His perfect '50s childhood gave way to a brave, new world once he heard the Beatles and learned about Salvador Dali, causing him to form a band called the Earwigs, later the Spiders.
I think I was most surprised by him citing the Yardbirds, the Who and the Rolling Stones as his favorite bands and the sounds they were trying to emulate.
With lots of old photos and film footage of performances, the documentary provided a terrific visual picture of the development of his musical career.
Oh, and the band's name? That came about when Vincent consulted a Ouija board to learn his name in a previous life. Turns out he was a witch named Alice Cooper who'd been burned to death.
Now there's a great Jeopardy question, kids.
Almost as good is how they got their glammy look. One of the band members heard about a thrift store that was selling old Ice Capades costumes by the pound so off they went to buy 50 pounds of spangly clothing and an entire branch of rock and roll was born.
There are no accidents, you know.
They bombed in Los Angeles but took off like a rocket in Detroit, fitting in perfectly with hard-hitting bands like the Stooges and MC-5. Someone described their sound as "Dali with an electric guitar."
We even got to see footage of the notorious Toronto Pop Fest (where the band played before John Lennon) and tried to get crazy by opening three feather pillows and using a can of Co2 to simulate snow, only to find a chicken on stage.
Alice threw it out into the crowd of 70,000 hippies, where it was killed, dismembered and thrown back on stage, but the press claimed Alice was responsible.
And with a press blitz like that, they needed a hit song pronto and ended up paring down their warmup song, "Eighteen," which turned them into an overnight sensation.
Since I bought that album, I guess I'm partly responsible for that.
By the time we were seeing footage of him singing "School's Out," the guy behind me was kicking the back of my chair in time to the music. I'm guessing he owned that album.
I'd never even heard of the Hollywood Bowl incident where they had a helicopter drop girls' panties from the sky, mostly to shock parents and bible thumpers.
Of all the unlikely people at that show that night, Elton John was one and readily admitted to trying desperately to grab a pair of those underpants.
Apparently I lost interest in Alice sometimes after the "Killer" album, because I had no idea he'd descended into addictive lifestyles with booze, then cocaine, eventually even freebasing.

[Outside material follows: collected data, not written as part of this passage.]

(** * SecureOS sandbox construction and security monitor: a shallow embedding

    The C sources embedded here are
    - [capability_syscalls.c]   (capability controller),
    - [secure_sandbox_fixed.c]  (process sandbox, phase 4 build context),
    - [secure_sandbox.c]        (process sandbox, phase 3),
    - [app_sandbox.c]           (application sandbox, phase 5),
    - [security_monitor.c]      (event / rule monitor).

    Every system call the C code issues is an event appended to the trace of
    the running process; what the kernel answers is an arbitrary function of
    the history, so every theorem quantified over a [kernel] holds whatever
    the operating system does. *)

From Stdlib Require Import ZArith Lia Bool Ascii String List.
From stdpp Require Import base list strings.
Import ListNotations.
Local Open Scope Z_scope.

(** ** Constants of the C library and of the Linux headers *)

Definition EPERM : Z := 1.
Definition ESRCH : Z := 3.
Definition ENOMEM : Z := 12.
Definition EINVAL : Z := 22.
Definition EXIT_FAILURE : Z := 1.

Definition PR_SET_SECCOMP : Z := 22.
Definition PR_CAPBSET_DROP : Z := 24.
Definition PR_SET_NO_NEW_PRIVS : Z := 38.
Definition SECCOMP_MODE_STRICT : Z := 1.
Definition SECCOMP_MODE_FILTER : Z := 2.
Definition SECCOMP_RET_KILL : Z := 0x00000000.
Definition SECCOMP_RET_ALLOW : Z := 0x7fff0000.
Definition AUDIT_ARCH_X86_64 : Z := 0xC000003E.

Definition MS_RDONLY : Z := 1.
Definition MS_NOSUID : Z := 2.
Definition MS_NODEV : Z := 4.
Definition MS_NOEXEC : Z := 8.
Definition MS_BIND : Z := 4096.
Definition MS_REC : Z := 16384.
Definition MS_PRIVATE : Z := 262144.

Definition CLONE_NEWNS : Z := 0x00020000.
Definition CLONE_NEWUTS : Z := 0x04000000.
Definition CLONE_NEWIPC : Z := 0x08000000.
Definition CLONE_NEWUSER : Z := 0x10000000.
Definition CLONE_NEWPID : Z := 0x20000000.
Definition CLONE_NEWNET : Z := 0x40000000.

Definition SIGKILL : Z := 9.
Definition SIGTERM : Z := 15.
Definition WNOHANG : Z := 1.

(** [__NR_*] of x86_64, used by the phase 3 filter program. *)
Definition NR_read : Z := 0.
Definition NR_write : Z := 1.
Definition NR_mmap : Z := 9.
Definition NR_munmap : Z := 11.
Definition NR_brk : Z := 12.
Definition NR_exit : Z := 60.
Definition NR_exit_group : Z := 231.

Inductive rlimit_resource :=
| RLIMIT_CPU | RLIMIT_FSIZE | RLIMIT_NPROC | RLIMIT_NOFILE | RLIMIT_AS.

(** ** Data passed to the kernel *)

(** [struct __user_cap_data_struct]: three [__u32] words. *)
Record user_cap_data := mk_cap_data {
  effective : Z;
  permitted : Z;
  inheritable : Z
}.

(** [struct __user_cap_data_struct caps[_LINUX_CAPABILITY_U32S_3]], two
    elements: the low and the high 32 capability bits. *)
Record cap_array := mk_caps { caps0 : user_cap_data; caps1 : user_cap_data }.

(** [struct sock_filter] and the [BPF_STMT] / [BPF_JUMP] initialisers. *)
Record sock_filter := mk_insn { code : Z; jt : Z; jf : Z; k : Z }.

Definition BPF_LD : Z := 0x00.
Definition BPF_W : Z := 0x00.
Definition BPF_ABS : Z := 0x20.
Definition BPF_JMP : Z := 0x05.
Definition BPF_JEQ : Z := 0x10.
Definition BPF_K : Z := 0x00.
Definition BPF_RET : Z := 0x06.

Definition BPF_STMT (c kk : Z) : sock_filter := mk_insn c 0 0 kk.
Definition BPF_JUMP (c kk t f : Z) : sock_filter := mk_insn c t f kk.

(** ** System calls, kernel answers, traces *)

Inductive syscall :=
| SysGetuid
| SysGetpid
| SysFork
| SysUnshare (flags : Z)
| SysMount (source : option string) (target : string)
           (fstype : option string) (flags : Z) (data : option string)
| SysChroot (dir : string)
| SysChdir (dir : string)
| SysPrctl (option_ arg2 : Z) (prog : option (list sock_filter))
| SysCapget
| SysCapset (caps : cap_array)
| SysSetrlimit (resource : rlimit_resource) (rlim_cur rlim_max : Z)
| SysSetgid (gid : Z)
| SysSetuid (uid : Z)
| SysExecve (path : string) (argv : list string) (envp : option (list string))
| SysKill (pid sig : Z)
| SysWaitpid (pid options : Z)
| SysSleep (seconds : Z).

(** A call either succeeds with a non-negative value or fails with -1 and a
    positive [errno]. *)
Inductive sysret :=
| SysOk (v : N)
| SysErr (e : positive).

Definition rv (r : sysret) : Z :=
  match r with SysOk v => Z.of_N v | SysErr _ => -1 end.

Definition event : Type := syscall * sysret.

(** The operating system as seen by one process: the answer to a call is a
    function of the calls made so far. [capget_out] is what capget writes
    to the user buffer and [wait_status] what waitpid stores in [*status]. *)
Record kernel := mk_kernel {
  sys : list event -> syscall -> sysret;
  capget_out : list event -> cap_array;
  wait_status : list event -> Z
}.

(** Lines written by the audit / diagnostic printers. *)
Inductive audit_msg :=
| AuditSandboxFailure (operation : string) (error_code : Z)
| AuditSandboxSuccess (pid : Z)
| AuditCapability (operation : string) (result : Z)
| AuditApp (event_ app_name : string) (result : Z)
| Perror (what : string)
| Stderr (line : string).

Record pstate := mk_pstate {
  trace : list event;
  errno : Z;
  audit : list audit_msg
}.

Definition initial_pstate : pstate := mk_pstate [] 0 [].

(** ** The process monad

    A computation either returns to its caller, leaves through [_exit], or
    is replaced by another program image through a successful exec. *)
Inductive outcome (A : Type) :=
| Ret (a : A)
| Exited (status : Z)
| Execed (path : string) (argv : list string) (envp : option (list string)).
Arguments Ret {A} a.
Arguments Exited {A} status.
Arguments Execed {A} path argv envp.

Definition proc (A : Type) : Type := pstate -> outcome A * pstate.

Definition ret {A} (a : A) : proc A := fun s => (Ret a, s).

Definition bind {A B} (m : proc A) (f : A -> proc B) : proc B :=
  fun s =>
    match m s with
    | (Ret a, s') => f a s'
    | (Exited c, s') => (Exited c, s')
    | (Execed p a e, s') => (Execed p a e, s')
    end.

Notation "'let*' x ':=' m 'in' f" := (bind m (fun x => f))
  (at level 10, x name, m at level 100, f at level 200).
Notation "m ';;' f" := (bind m (fun _ => f))
  (at level 100, f at level 200, right associativity).

Definition _exit {A} (status : Z) : proc A := fun s => (Exited status, s).

Definition get_errno : proc Z := fun s => (Ret (errno s), s).

Definition add_audit (s : pstate) (m : audit_msg) : pstate :=
  mk_pstate (trace s) (errno s) (audit s ++ [m]).

Definition log (m : audit_msg) : proc unit :=
  fun s => (Ret tt, add_audit s m).

(** The state after system call [sc] was answered with [r]: the call is
    recorded and a failure sets [errno]. *)
Definition push (s : pstate) (sc : syscall) (r : sysret) : pstate :=
  mk_pstate (trace s ++ [(sc, r)])
            (match r with SysErr e => Z.pos e | SysOk _ => errno s end)
            (audit s).

Section WithKernel.

Variable K : kernel.

(** Issue one system call: record it with the kernel's answer, set [errno]
    on failure, hand back the C return value. *)
Definition syscall_ (sc : syscall) : proc Z :=
  fun s =>
    let r := sys K (trace s) sc in
    (Ret (rv r), push s sc r).

(** A successful exec does not return. [envp] is [None] for [execv], which
    hands the current environment on. *)
Definition exec_ (path : string) (argv : list string)
    (envp : option (list string)) : proc Z :=
  fun s =>
    let sc := SysExecve path argv envp in
    let r := sys K (trace s) sc in
    match r with
    | SysOk _ => (Execed path argv envp, push s sc r)
    | SysErr e => (Ret (-1), push s sc r)
    end.

Definition execve (path : string) (argv envp : list string) : proc Z :=
  exec_ path argv (Some envp).

Definition execv (path : string) (argv : list string) : proc Z :=
  exec_ path argv None.

(** [waitpid(pid, &status, options)]: the return value and [status]. *)
Definition waitpid (pid options : Z) : proc (Z * Z) :=
  fun s =>
    let st := wait_status K (trace s) in
    match syscall_ (SysWaitpid pid options) s with
    | (Ret r, s') => (Ret (r, st), s')
    | (Exited c, s') => (Exited c, s')
    | (Execed p a e, s') => (Execed p a e, s')
    end.

End WithKernel.

(** ** capability_syscalls.c *)

Module Capability.
Section WithKernel.
Variable K : kernel.

Definition zero_cap_data : user_cap_data := mk_cap_data 0 0 0.
(** [memset(caps, 0, sizeof(caps))] *)
Definition zero_caps : cap_array := mk_caps zero_cap_data zero_cap_data.

Definition secureos_cap_get_proc : proc (Z * cap_array) :=
  fun s =>
    let out := capget_out K (trace s) in
    match syscall_ K SysCapget s with
    | (Ret r, s') => (Ret (r, out), s')
    | (Exited c, s') => (Exited c, s')
    | (Execed p a e, s') => (Execed p a e, s')
    end.

Definition secureos_cap_set_proc (caps : cap_array) : proc Z :=
  syscall_ K (SysCapset caps).

Definition secureos_cap_clear_all : proc Z :=
  let caps := zero_caps in
  secureos_cap_set_proc caps.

Somehow he was a major celebrity by then, too, so we saw shots of him with Jack Benny, Kermit the Frog and Sinatra, who nicknamed him "Coop."
Hell, he did an album with EJ collaborator, Bernie Taupin, at least up until they put him in a sanitarium to get clean. By then he looked pretty horrible with drugs ravaging his face and teeth as he tried to live out his offstage life as the character he'd created.
Bad move.
Alice narrated the film and even when someone else was talking, it was just voice-over, so we were spared talking heads of old men reminiscing about their glory days, thank you very much.
By the time he got clean, punk had exploded and he had something new to fight back against before that gave way to what Twisted Sister's Dee Snider explained as, "Alice Cooper ejaculated and glam metal was born" and he fit in perfectly again.
One amusing moment was his 1986 MTV concert where he sang "Eighteen" with a crutch in his hand, intent on demonstrating the irony of lines like, "Lines form on my face and my hands. Lines form from the ups and downs."
Sure they do, but that's just part of the process. Tonight was still good. Tonight was still fun.
And most happily of all, tomorrow night is another one.